1,095 reviews70.4k followers
September 12, 2019
Tradition Is What I Say It Is

Remarkably, the motivation for Hurtado to write this book is that the earliest Christian texts have been of little interest to Christian historians. He quotes Harry Gamble, a leading scholar, approvingly that "the close study of these manuscripts has remained almost exclusively the preserve of paleographers and textual critics, historians of early Christian literature having taken little interest in exploiting them for the history of Christianity and its literature."

This is important, Hurtado points out, because “in these early centuries Christianity was by no means monochrome; there was diversity, sometimes radical, among Christians.” This diversity was not yet deemed heretical. What was preserved, disseminated, and revered by Christians as ‘sacred’ had not yet been dictated by any central authority. Hurtado’s approach, therefore, is to investigate the very earliest of surviving documents of various kinds - canonical, apocryphal, and literary - in order to understand the range and prevalence of Christian beliefs and practices. While much of the book is of interest only to academic specialists, his overall conclusions based on the composition of the documents themselves are relevant more generally.

There are about 400 extant documents, all incomplete or fragmentary, from the period prior to the official recognition of Christianity by the Emperor Constantine. About half are biblical texts of both Christian and Hebrew origin (the latter dominated by copies of the Psalms). And about one quarter include various religious texts ultimately deemed non-canonical, that is, not to be considered as inspired biblical texts. All date from the late second to the mid-third century, that is from a period roughly 100 to 200 years after the death of the last surviving witnesses of the events recorded in the Christian Bible.

What is surprising about the composition of these documents for the non-scholar is the relative amount of late and non-canonical material there is in comparison with key texts, especially the gospels. For example, although the Gospel of Mark is by all scholarly opinion the first written record of the life of Jesus, it is found relatively rarely.

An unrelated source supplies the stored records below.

(* ===== verification/Auth.v ===== *)
(** * package auth: tokens, keys and identifiers

    [src/internal/auth].  The store is the argument [GetAPIKeyByValue]; the
    random sources of [keygen.go] are arguments too, one draw per character or
    byte. *)
From S2P Require Import Prelude GoStd GoFloat GoJson Domain GoHttp.
From Stdlib Require Import Ascii.

Module Auth.

Inductive authError := ErrUnauthorized | ErrExpired.

#[global] Instance authError_eq_dec : EqDecision authError.
Proof. solve_decision. Defined.

Definition ExtractToken (h : Header) : option string :=
  let header := hdrGet h "Authorization" in
  if bool_decide (header = "") then None
  else if negb (HasPrefix header "Bearer ") then None
  else
    let token := TrimPrefix header "Bearer " in
    if bool_decide (token = "") then None else Some token.

(** [now] is [time.Now()]. *)
Definition Authenticate (GetAPIKeyByValue : string → result error (option APIKey)) (now : Z)
    (token : string) : result authError APIKey :=
  match GetAPIKeyByValue token with
  | Err _ => Err ErrUnauthorized
  | Ok None => Err ErrUnauthorized
  | Ok (Some key) =>
      if negb (key_Enabled key) then Err ErrUnauthorized
      else match key_ExpiresAt key with
           | Some exp => if After now exp then Err ErrExpired else Ok key
           | None => Ok key
           end
  end.

Fixpoint modelListed (models : list string) (modelAlias : string) : bool :=
  match models with
  | [] => false
  | allowed :: models => if bool_decide (allowed = modelAlias) then true else modelListed models modelAlias
  end.

Definition CheckModelAllowed (key : APIKey) (modelAlias : string) : bool :=
  if bool_decide (length (key_AllowModels key) = 0%nat) then true
  else modelListed (key_AllowModels key) modelAlias.

Definition base62Chars : string := "0123456789ABCDEFGHIJKLMNOPQRSTUVWXYZabcdefghijklmnopqrstuvwxyz".

Definition charAt (s : string) (i : Z) : ascii := default "?"%char (String.get (Z.to_nat i) s).

(** The characters of a key: for each position the draw of [crypto/rand] in
    [[0, 62)], or, when that fails, the draw of [math/rand]. *)
Definition keyChars (draws : nat → option Z) (fallback : nat → Z) (n : nat) : list ascii :=
  (λ i, charAt base62Chars (match draws i with Some n => n | None => fallback i end)) <$> seq 0 n.

Definition GenerateKey (draws : nat → option Z) (fallback : nat → Z) : string :=
  "pk-" +:+ String.string_of_list_ascii (keyChars draws fallback 48).

Definition hexChars : string := "0123456789abcdef".

(** [hex.EncodeToString]. *)
Fixpoint hexEncode (b : list Z) : string :=
  match b with
  | [] => ""
  | x :: b => String (charAt hexChars (x / 16)) (String (charAt hexChars (x mod 16)) (hexEncode b))
  end.

(** [GenerateID]: 8 bytes of [crypto/rand], or of [math/rand] when it fails. *)
Definition GenerateID (read : option (list Z)) (fallback : list Z) : string :=
  hexEncode (match read with Some b => b | None => fallback end).

(** ** Lemmas *)

Lemma modelListed_elem models m : modelListed models m = true ↔ m ∈ models.
Proof.
  induction models as [|a models IH]; simpl; [set_solver|].
  case_bool_decide; set_solver.
Qed.

(** The model list of a key is an allow list; the empty list allows every model. *)
Lemma CheckModelAllowed_iff key modelAlias :
  CheckModelAllowed key modelAlias = true ↔
  key_AllowModels key = [] ∨ modelAlias ∈ key_AllowModels key.
Proof.
  unfold CheckModelAllowed. case_bool_decide as Hl.
  - apply nil_length_inv in Hl. naive_solver.
  - rewrite modelListed_elem. split; [auto|]. intros [Hn|?]; [by rewrite Hn in Hl|done].
Qed.

Lemma base62_inj : ∀ i j, 0 ≤ i < 62 → 0 ≤ j < 62 →
  charAt base62Chars i = charAt base62Chars j → i = j.
Proof.
  assert (forallb (λ i, forallb (λ j, implb (Ascii.eqb (charAt base62Chars (Z.of_nat i))
    (charAt base62Chars (Z.of_nat j))) (i =? j)%nat) (seq 0 62)) (seq 0 62) = true) as Hall
    by (vm_compute; reflexivity).
  intros i j Hi Hj E. rewrite forallb_forall in Hall.
  specialize (Hall (Z.to_nat i) ltac:(apply in_seq; lia)). rewrite forallb_forall in Hall.
  specialize (Hall (Z.to_nat j) ltac:(apply in_seq; lia)).
  rewrite !Z2Nat.id, E, Ascii.eqb_refl in Hall by lia. simpl in Hall.
  apply Nat.eqb_eq in Hall. lia.
Qed.

Lemma hex_inj : ∀ i j, 0 ≤ i < 16 → 0 ≤ j < 16 → charAt hexChars i = charAt hexChars j → i = j.
Proof.
  assert (forallb (λ i, forallb (λ j, implb (Ascii.eqb (charAt hexChars (Z.of_nat i))
    (charAt hexChars (Z.of_nat j))) (i =? j)%nat) (seq 0 16)) (seq 0 16) = true) as Hall
    by (vm_compute; reflexivity).
  intros i j Hi Hj E. rewrite forallb_forall in Hall.
  specialize (Hall (Z.to_nat i) ltac:(apply in_seq; lia)). rewrite forallb_forall in Hall.
  specialize (Hall (Z.to_nat j) ltac:(apply in_seq; lia)).
  rewrite !Z2Nat.id, E, Ascii.eqb_refl in Hall by lia. simpl in Hall.
  apply Nat.eqb_eq in Hall. lia.
Qed.

Definition byte_range (x : Z) : Prop := 0 ≤ x < 256.

Lemma hexEncode_inj b b' :
  Forall byte_range b → Forall byte_range b' → hexEncode b = hexEncode b' → b = b'.
Proof.
  intros Hb. revert b'. induction Hb as [|x b Hx Hb IH]; intros b' Hb' E.
  - destruct b'; [done|]. done.
  - destruct Hb' as [|y b' Hy Hb']; [done|]. cbn [hexEncode] in E. injection E as E1 E2 E.
    unfold byte_range in *.
    apply hex_inj in E1; [|split; [apply Z.div_pos; lia|apply Z.div_lt_upper_bound; lia]..].
    apply hex_inj in E2; [|apply Z.mod_pos_bound; lia..].
    f_equal; [|by apply IH]. rewrite (Z.div_mod x 16), (Z.div_mod y 16) by lia. lia.
Qed.

Lemma hexEncode_length b : String.length (hexEncode b) = (2 * length b)%nat.
Proof. induction b as [|x b IH]; simpl; [done|]. rewrite IH. lia. Qed.

Lemma Authenticate_Ok store now token key :
  Authenticate store now token = Ok key ↔
  store token = Ok (Some key) ∧ key_Enabled key = true ∧
  (∀ exp, key_ExpiresAt key = Some exp → now ≤ exp).
Proof.
  unfold Authenticate, After. destruct (store token) as [[k|]|e]; [|naive_solver..].
  destruct (key_Enabled k) eqn:He; simpl;
    [|split; [done|]; intros (E & E' & _); simplify_eq; congruence].
  destruct (key_ExpiresAt k) as [exp|] eqn:Hx; [destruct (Z.ltb_spec exp now) as [Hl|Hl]|].
  - split; [done|]. intros (E & _ & Hex). simplify_eq. specialize (Hex _ Hx). lia.
  - split; [intros E; simplify_eq|by intros [E _]; simplify_eq].
    split_and!; [done..|]. intros exp' E'. by simplify_eq.
  - split; [intros E; simplify_eq|by intros [E _]; simplify_eq].
    split_and!; [done..|]. intros exp' E'. by rewrite Hx in E'.
Qed.

(** ** Properties *)

(** Authentication is exact: a token yields a key if and only if the store
    has that key for the token, it is enabled and it has not expired; a store
    failure, an unknown token and a disabled key are all [ErrUnauthorized],
    and [ErrExpired] is reported only for an enabled, known, expired key. *)
Theorem authenticate_iff (store : string → result error (option APIKey)) (now : Z)
    (token : string) :
  (∀ key, Authenticate store now token = Ok key ↔
     store token = Ok (Some key) ∧ key_Enabled key = true ∧
     (∀ exp, key_ExpiresAt key = Some exp → now ≤ exp)) ∧
  (Authenticate store now token = Err ErrExpired ↔
     ∃ key exp, store token = Ok (Some key) ∧ key_Enabled key = true ∧
       key_ExpiresAt key = Some exp ∧ exp < now).
Proof.
  split; [intros key; apply Authenticate_Ok|]. unfold Authenticate, After.
  destruct (store token) as [[key|]|e]; [|naive_solver..].
  destruct (key_Enabled key) eqn:He; simpl;
    [|split; [done|]; intros (key' & exp & E & E' & _); simplify_eq; congruence].
  split.
  - destruct (key_ExpiresAt key) as [exp|] eqn:Hx; [|done].
    destruct (Z.ltb_spec exp now); [by exists key, exp|done].
  - intros (key' & exp' & E & _ & Hx & Hl). simplify_eq. rewrite Hx.
    by rewrite (proj2 (Z.ltb_lt _ _)).
Qed.

(** Generated identifiers do not collide unless the random source does: two
    request IDs are equal only if their eight random bytes are, and two API
    keys only if all 48 draws are; an ID has 16 characters, a key 51. *)
Theorem generated_distinct (b b' : list Z) (draws draws' : nat → Z) :
  Forall byte_range b → Forall byte_range b' → length b = 8%nat →
  (∀ i, 0 ≤ draws i < 62) → (∀ i, 0 ≤ draws' i < 62) →
  let key d := GenerateKey (λ i, Some (d i)) (λ _, 0) in
  String.length (GenerateID (Some b) []) = 16%nat ∧
  (GenerateID (Some b) [] = GenerateID (Some b') [] → b = b') ∧
  String.length (key draws) = 51%nat ∧
  (key draws = key draws' → ∀ i, (i < 48)%nat → draws i = draws' i).
Proof.
  intros Hb Hb' Hlen Hd Hd' key. split_and!.
  - unfold GenerateID. by rewrite hexEncode_length, Hlen.
  - unfold GenerateID. by apply hexEncode_inj.
  - reflexivity.
  - unfold key, GenerateKey. intros E%(inj (String.app "pk-")) i Hi.
    apply (f_equal String.list_ascii_of_string) in E.
    rewrite !String.list_ascii_of_string_of_list_ascii in E. unfold keyChars in E.
    apply (f_equal (λ l, l !! i)) in E. rewrite !list_lookup_fmap in E.
    rewrite (lookup_seq_lt 0 48 i) in E by done. simpl in E. injection E as E.
    by apply base62_inj in E.
Qed.

(** ** Witness *)

Lemma generated_distinct_witness :
  GenerateID (Some [1; 2; 3; 4; 5; 6; 7; 8]) [] = "0102030405060708" ∧
  String.length (GenerateKey (λ i, Some (Z.of_nat i `mod` 62)) (λ _, 0)) = 51%nat.
Proof.
  split; [vm_compute; reflexivity|].
  apply (generated_distinct [1; 2; 3; 4; 5; 6; 7; 8] [] (λ i, Z.of_nat i `mod` 62) (λ _, 0));
    [|constructor|reflexivity|intros; apply Z.mod_pos_bound; lia|lia].
  repeat constructor; unfold byte_range; lia.
Defined.

End Auth.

Rather it is the gospels of Matthew and John that dominate across nascent Christian communities. Matthew is considered, along with Mark, to be based on an even earlier lost document, referred to as ‘Q’ in the biblical trade. John is by far the most recent gospel, probably written around the turn of the second century, and showing substantial addition of new and non-biographical information.

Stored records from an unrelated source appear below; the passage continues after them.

(* ===== verification/Middleware.v ===== *)
(** * api/middleware.go and api/context.go: the request pipeline

    A handler takes a request, a writer and the state of the program behind it.
    The middlewares wrap a handler; [openAIMW] and [adminMW] are the stacks that
    [NewServer] builds ([src/internal/api/server.go]).  The access log line is
    not modelled, the [statusRecorder] it is taken from is. *)
From S2P Require Import Prelude GoStd GoFloat GoJson Domain GoHttp Auth.
From Stdlib Require Import Ascii.

Module Api.

Record ProxyContext := {
  pc_RequestID : string;
  pc_SessionID : string;
  pc_APIKey : APIKey;
  pc_StartTime : Z;
}.

(** The request, with the values its context carries ([api/context.go]);
    [h_QueryToken] is [r.URL.Query().Get("token")]. *)
Record HttpReq := {
  h_Method : string;
  h_Path : string;
  h_Header : Header;
  h_QueryToken : string;
  h_Body : result error string;
  h_RemoteAddr : string;
  h_requestID : option string;
  h_sessionID : option string;
  h_proxyCtx : option ProxyContext;
}.

Definition withRequestID (id : string) (r : HttpReq) : HttpReq :=
  {| h_Method := h_Method r; h_Path := h_Path r; h_Header := h_Header r;
     h_QueryToken := h_QueryToken r; h_Body := h_Body r; h_RemoteAddr := h_RemoteAddr r;
     h_requestID := Some id; h_sessionID := h_sessionID r; h_proxyCtx := h_proxyCtx r |}.
Definition withSessionID (id : string) (r : HttpReq) : HttpReq :=
  {| h_Method := h_Method r; h_Path := h_Path r; h_Header := h_Header r;
     h_QueryToken := h_QueryToken r; h_Body := h_Body r; h_RemoteAddr := h_RemoteAddr r;
     h_requestID := h_requestID r; h_sessionID := Some id; h_proxyCtx := h_proxyCtx r |}.
Definition withProxyCtx (pc : ProxyContext) (r : HttpReq) : HttpReq :=
  {| h_Method := h_Method r; h_Path := h_Path r; h_Header := h_Header r;
     h_QueryToken := h_QueryToken r; h_Body := h_Body r; h_RemoteAddr := h_RemoteAddr r;
     h_requestID := h_requestID r; h_sessionID := h_sessionID r; h_proxyCtx := Some pc |}.

Definition requestIDFrom (r : HttpReq) : string := default "" (h_requestID r).
Definition sessionIDFrom (r : HttpReq) : string := default "" (h_sessionID r).

Definition Handler (W St : Type) : Type := HttpReq → W → St → W * St.

(** ** statusRecorder *)

Record statusRecorder (W : Type) := mkSR { sr_w : W; sr_status : Z }.
Arguments mkSR {W} sr_w sr_status.
Arguments sr_w {W} s.
Arguments sr_status {W} s.

#[global] Instance sr_Writer {W} `{Writer W} : Writer (statusRecorder W) := {|
  wHeader s := wHeader (sr_w s);
  wSetHeader h s := mkSR (wSetHeader h (sr_w s)) (sr_status s);
  wWriteHeader c s := mkSR (wWriteHeader c (sr_w s)) c;
  wWrite b s := let '(w, e) := wWrite b (sr_w s) in (mkSR w (sr_status s), e);
|}.

(** ** Errors *)

(** [strings.ToLower(http.StatusText(status))] for the codes in use. *)
Definition statusType (status : Z) : string :=
  if status =? 400 then "bad request" else if status =? 401 then "unauthorized"
  else if status =? 403 then "forbidden" else if status =? 404 then "not found"
  else if status =? 405 then "method not allowed" else if status =? 500 then "internal server error"
  else if status =? 503 then "service unavailable" else if status =? 504 then "gateway timeout"
  else "".

Definition q (s : string) : string := String "034"%char (s +:+ String "034"%char "").

(** [json.Encoder] sorts the keys and ends with a newline. *)
Definition errorBody (status : Z) (msg : string) : string :=
  "{" +:+ q "error" +:+ ":{" +:+ q "code" +:+ ":" +:+ FormatInt status +:+ "," +:+
  q "message" +:+ ":" +:+ jsonString msg +:+ "," +:+ q "type" +:+ ":" +:+ q (statusType status) +:+ "}}" +:+ nl.

Section api.
Context {W : Type} `{Writer W} {St : Type}.

Definition writeJSON (w : W) (status : Z) (body : string) : W :=
  (wWrite body (wWriteHeader status
    (wSetHeader (hdrSet "Content-Type" "application/json" (wHeader w)) w))).1.

Definition writeError (w : W) (status : Z) (msg : string) : W :=
  writeJSON w status (errorBody status msg).

(** ** The middlewares *)

Definition corsMiddleware (origins : list string) (next : Handler W St) : Handler W St :=
  λ r w s,
    let allowAll := bool_decide (origins = ["*"]) in
    let origin := hdrGet (h_Header r) "Origin" in
    let w :=
      if negb (bool_decide (origin = "")) && (allowAll || bool_decide (origin ∈ origins)) then
        wSetHeader (hdrSet "Access-Control-Max-Age" "86400"
          (hdrSet "Access-Control-Allow-Headers" "Content-Type,Authorization,X-Session-Id"
            (hdrSet "Access-Control-Allow-Methods" "GET,POST,PUT,DELETE,OPTIONS"
              (hdrSet "Access-Control-Allow-Origin" origin (wHeader w))))) w
      else w in
    if bool_decide (h_Method r = "OPTIONS") then (wWriteHeader 204 w, s) else next r w s.

(** [fresh] is the result of [auth.GenerateID()]. *)
Definition traceMiddleware (fresh : string) (next : Handler W St) : Handler W St :=
  λ r w s,
    let rid := hdrGet (h_Header r) "X-Request-Id" in
    let rid := if bool_decide (rid = "") then fresh else rid in
    let sid := hdrGet (h_Header r) "X-Session-Id" in
    let w := wSetHeader (hdrSet "X-Request-Id" rid (wHeader w)) w in
    next (withSessionID sid (withRequestID rid r)) w s.

Definition accessLogMiddleware (next : Handler (statusRecorder W) St) : Handler W St :=
  λ r w s, let '(rec, s) := next r (mkSR w 200) s in (sr_w rec, s).

Definition authMiddleware (store : string → result error (option APIKey)) (now : Z)
    (next : Handler W St) : Handler W St :=
  λ r w s,
    match Auth.ExtractToken (h_Header r) with
    | None => (writeError w 401 "missing or invalid Authorization header", s)
    | Some token =>
        match Auth.Authenticate store now token with
        | Err Auth.ErrExpired => (writeError w 401 "api key expired", s)
        | Err Auth.ErrUnauthorized => (writeError w 401 "unauthorized", s)
        | Ok key =>
            next (withProxyCtx {| pc_RequestID := requestIDFrom r; pc_SessionID := sessionIDFrom r;
                                  pc_APIKey := key; pc_StartTime := now |} r) w s
        end
    end.

Definition adminAuthMiddleware (adminToken : string) (next : Handler W St) : Handler W St :=
  λ r w s,
    if bool_decide (adminToken = "")
    then (writeError w 403 "admin access disabled: no admin_token configured", s)
    else
      let token := match Auth.ExtractToken (h_Header r) with
                   | Some token => Some token
                   | None => if bool_decide (h_QueryToken r = "") then None else Some (h_QueryToken r)
                   end in
      match token with
      | Some token =>
          if bool_decide (token = adminToken) then next r w s
          else (writeError w 401 "unauthorized", s)
      | None => (writeError w 401 "unauthorized", s)
      end.

(** [chain(h, m1, ..., mn)]: from the last middleware to the first. *)
Definition chain (h : Handler W St) (middlewares : list (Handler W St → Handler W St)) : Handler W St :=
  fold_left (λ h m, m h) (reverse middlewares) h.

End api.

(** ** The two stacks of [NewServer] *)

Definition openAIMW {W} `{Writer W} {St} (origins : list string) (fresh : string)
    (store : string → result error (option APIKey)) (now : Z)
    (next : Handler (statusRecorder W) St) : Handler W St :=
  corsMiddleware origins (traceMiddleware fresh
    (accessLogMiddleware (authMiddleware store now next))).

Definition adminMW {W} `{Writer W} {St} (origins : list string) (fresh : string)
    (adminToken : string) (next : Handler (statusRecorder W) St) : Handler W St :=
  corsMiddleware origins (traceMiddleware fresh
    (accessLogMiddleware (adminAuthMiddleware adminToken next))).

(** ** Lemmas *)

(** An error response reaches a client nothing has been sent to. *)
Lemma writeError_sent (w : ResponseWriter) st msg :
  rw_sent w = None →
  ∃ h, rw_sent (sr_w (writeError (mkSR w 200) st msg)) = Some (st, h) ∧
       h !! "Content-Type" = Some ["application/json"].
Proof.
  intros Hs. unfold writeError, writeJSON. simpl.
  set (w1 := rwWriteHeader st _). set (h := hdrSet "Content-Type" _ _) in *.
  assert (rw_sent w1 = Some (st, h)) as Hw1.
  { unfold w1, rwWriteHeader. simpl. by rewrite Hs. }
  pose proof (proj2 (proj2 (sent_stable (st, h))) (errorBody st msg) w1 Hw1) as Hw2. simpl in Hw2.
  destruct (rwWrite (errorBody st msg) w1) as [w2 e]. simpl. exists h. split; [done|].
  unfold h, hdrSet. apply lookup_insert_eq.
Qed.

(** The first middleware of a chain is the outermost. *)
Lemma chain_cons {W St} `{Writer W} (h : Handler W St) m ms : chain h (m :: ms) = m (chain h ms).
Proof. unfold chain. by rewrite reverse_cons, fold_left_app. Qed.

(** ** Properties *)

(** A valid credential: a bearer token whose key the store has, enabled and not
    expired. *)
Definition authorised (store : string → result error (option APIKey)) (now : Z) (r : HttpReq)
    (key : APIKey) : Prop :=
  ∃ token, Auth.ExtractToken (h_Header r) = Some token ∧ store token = Ok (Some key) ∧
    key_Enabled key = true ∧ ∀ exp, key_ExpiresAt key = Some exp → now ≤ exp.

(** Nothing behind the OpenAI endpoints runs without a valid key: whatever
    the handler does, a request either carries a bearer token of a stored,
    enabled, unexpired key, and then the handler runs with that key in its
    context, or the state of the program is unchanged and the client receives
    401 (204 for a CORS preflight). *)
Lemma openai_protected {St} (origins : list string) (fresh : string)
    (store : string → result error (option APIKey)) (now : Z)
    (next : Handler (statusRecorder ResponseWriter) St) (r : HttpReq) (w : ResponseWriter) (s : St) :
  rw_sent w = None →
  let '(w', s') := openAIMW origins fresh store now next r w s in
  (s' = s ∧ ∃ code h, rw_sent w' = Some (code, h) ∧
     code = if bool_decide (h_Method r = "OPTIONS") then 204 else 401) ∨
  (h_Method r ≠ "OPTIONS" ∧
   ∃ key pc r1 w1 rec, authorised store now r key ∧ pc_APIKey pc = key ∧
     h_proxyCtx r1 = Some pc ∧ h_Header r1 = h_Header r ∧ h_Body r1 = h_Body r ∧
     next r1 (mkSR w1 200) s = (rec, s') ∧ w' = sr_w rec).
Proof.
  intros Hs. unfold openAIMW, corsMiddleware.
  set (w1 := if _ && _ then _ else w). assert (rw_sent w1 = None) as Hs1
    by (unfold w1; by destruct (_ && _)).
  case_bool_decide as Hopt.
  { left. split; [done|]. unfold wWriteHeader, rw_Writer, rwWriteHeader. rewrite Hs1. by eexists _, _. }
  unfold traceMiddleware, accessLogMiddleware, authMiddleware. simpl.
  set (w2 := mkRW _ _ _ _). assert (rw_sent w2 = None) as Hs2 by done.
  destruct (Auth.ExtractToken (h_Header r)) as [token|] eqn:Ht.
  2: { left. split; [done|]. destruct (writeError_sent w2 401
         "missing or invalid Authorization header" Hs2) as (h & Hw & _). by exists 401, h. }
  destruct (Auth.Authenticate store now token) as [key|[]] eqn:Ha.
  - match goal with |- context [next ?r1 ?x s] => set (rq := r1) end.
    destruct (next rq _ s) as [rec s'] eqn:Hn. right. split; [done|].
    exists key. eexists _, rq, w2, rec.
    split; [|split; [|split; [reflexivity|done]]]; [|reflexivity].
    exists token. split; [done|]. by apply Auth.Authenticate_Ok.
  - left. split; [done|]. destruct (writeError_sent w2 401 "unauthorized" Hs2) as (h & Hw & _).
    by exists 401, h.
  - left. split; [done|]. destruct (writeError_sent w2 401 "api key expired" Hs2) as (h & Hw & _).
    by exists 401, h.
Qed.

(** Nothing behind the admin endpoints runs unless an admin token is
    configured and the request carries exactly that token, in the bearer header
    or in the query: otherwise the state is unchanged and the client receives
    403 (no token configured) or 401 (204 for a CORS preflight). *)
Lemma admin_protected {St} (origins : list string) (fresh adminToken : string)
    (next : Handler (statusRecorder ResponseWriter) St) (r : HttpReq) (w : ResponseWriter) (s : St) :
  rw_sent w = None →
  let '(w', s') := adminMW origins fresh adminToken next r w s in
  (s' = s ∧ ∃ code h, rw_sent w' = Some (code, h) ∧
     code = if bool_decide (h_Method r = "OPTIONS") then 204
            else if bool_decide (adminToken = "") then 403 else 401) ∨
  (adminToken ≠ "" ∧ h_Method r ≠ "OPTIONS" ∧
   (Auth.ExtractToken (h_Header r) = Some adminToken ∨
    (Auth.ExtractToken (h_Header r) = None ∧ h_QueryToken r = adminToken)) ∧
   ∃ r1 w1 rec, h_Header r1 = h_Header r ∧ next r1 (mkSR w1 200) s = (rec, s') ∧ w' = sr_w rec).
Proof.
  intros Hs. unfold adminMW, corsMiddleware.
  set (w1 := if _ && _ then _ else w). assert (rw_sent w1 = None) as Hs1
    by (unfold w1; by destruct (_ && _)).
  case_bool_decide as Hopt.
  { left. split; [done|]. unfold wWriteHeader, rw_Writer, rwWriteHeader. rewrite Hs1. by eexists _, _. }
  unfold traceMiddleware, accessLogMiddleware, adminAuthMiddleware. simpl.
  set (w2 := mkRW _ _ _ _). assert (rw_sent w2 = None) as Hs2 by done.
  destruct (writeError_sent w2 401 "unauthorized" Hs2) as (h401 & Hw401 & _).
  case_bool_decide as Hadm.
  { left. split; [done|]. destruct (writeError_sent w2 403
      "admin access disabled: no admin_token configured" Hs2) as (h & Hw & _). by exists 403, h. }
  match goal with |- context [next ?r1 ?x s] => set (rq := r1); set (x0 := x) end.
  destruct (next rq x0 s) as [rec s'] eqn:Hn.
  assert (∃ r1 w1 rec', h_Header r1 = h_Header r ∧ next r1 (mkSR w1 200) s = (rec', s') ∧
    sr_w rec = sr_w rec') as Hrun by (by exists rq, w2, rec).
  destruct (Auth.ExtractToken (h_Header r)) as [token|] eqn:Ht.
  - case_bool_decide as Htok; [subst; right; by auto 6|left; split; [done|]; by exists 401, h401].
  - case_bool_decide as Hq; [left; split; [done|]; by exists 401, h401|].
    case_bool_decide as Htok; [subst; right; by auto 7|left; split; [done|]; by exists 401, h401].
Qed.

(** ** Concrete requests *)

Definition demo_key : APIKey :=
  {| key_ID := "k1"; key_Key := "pk-1"; key_Name := "demo"; key_Enabled := true; key_TPM := 0;
     key_RPM := 0; key_AllowModels := []; key_CreatedAt := 0; key_ExpiresAt := Some 100 |}.

Definition demo_store (token : string) : result error (option APIKey) :=
  Ok (if bool_decide (token = "pk-1") then Some demo_key else None).

Definition demo_req (auth : string) : HttpReq :=
  {| h_Method := "POST"; h_Path := "/v1/chat/completions"; h_Header := hdrSet "Authorization" auth ∅;
     h_QueryToken := ""; h_Body := Ok "{}"; h_RemoteAddr := "10.0.0.1:5"; h_requestID := None;
     h_sessionID := None; h_proxyCtx := None |}.

(** A handler that counts its calls. *)
Definition count_handler {W} : Handler W Z := λ _ w n, (w, n + 1).

End Api.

Even more interesting is the frequency of apocryphal texts within these communities. The so-called Shepherd of Hermes, written in the second century, is almost as frequently encountered as the Gospel of John, in fact more frequently than any other document than that Gospel. And, somewhat amazingly, I think, there are more copies of the apocryphal gospels of Peter, Thomas and Mary than of the canonical Mark and Luke. These non-canonical texts, according to Hurtado, were held by typical not aberrant Christians: “[T]hose who copied and read the ex­tant Greek manuscripts of [the Gospel of] Thomas [were] basically the same sort of Christians who also read and prized the other texts found in the site (which otherwise seem to reflect recognizably mainstream Christian textual preferences).”

Given the likelihood that many of the (ultimately so determined) non-canonical texts were either destroyed as doctrinally suspect, or simply not cared for so diligently as approved documents, the prevalence of these ‘alternative’ views of Jesus and the Christian message must surely be considered a baseline. There was probably much more widespread ‘deviancy’ that we are able to gauge through the admittedly small sample to which scholars have access. One implication of this is that it is theological politics not popular belief that drove the standardisation of the canon as well as dogmatic formulations.

Tradition refers to that which is ‘handed over’ from generation to generation. It would appear that many textual batons were dropped in early Christianity, not because there was disagreement about their merit as representative of the Christian message but because of the needs of organisational power. The existence of contrary texts in the early Christian communities did not create a doctrinal problem because there was no doctrine. Not until theologians decided that certain texts are not just contrary but contradictory, did their existence side by side with other texts pose a religious issue. The question of course is: how could they possibly decide which texts were orthodox and which not outside of the texts themselves? The relative priority of chickens and eggs certainly comes to mind. So Christians don’t like answering this question.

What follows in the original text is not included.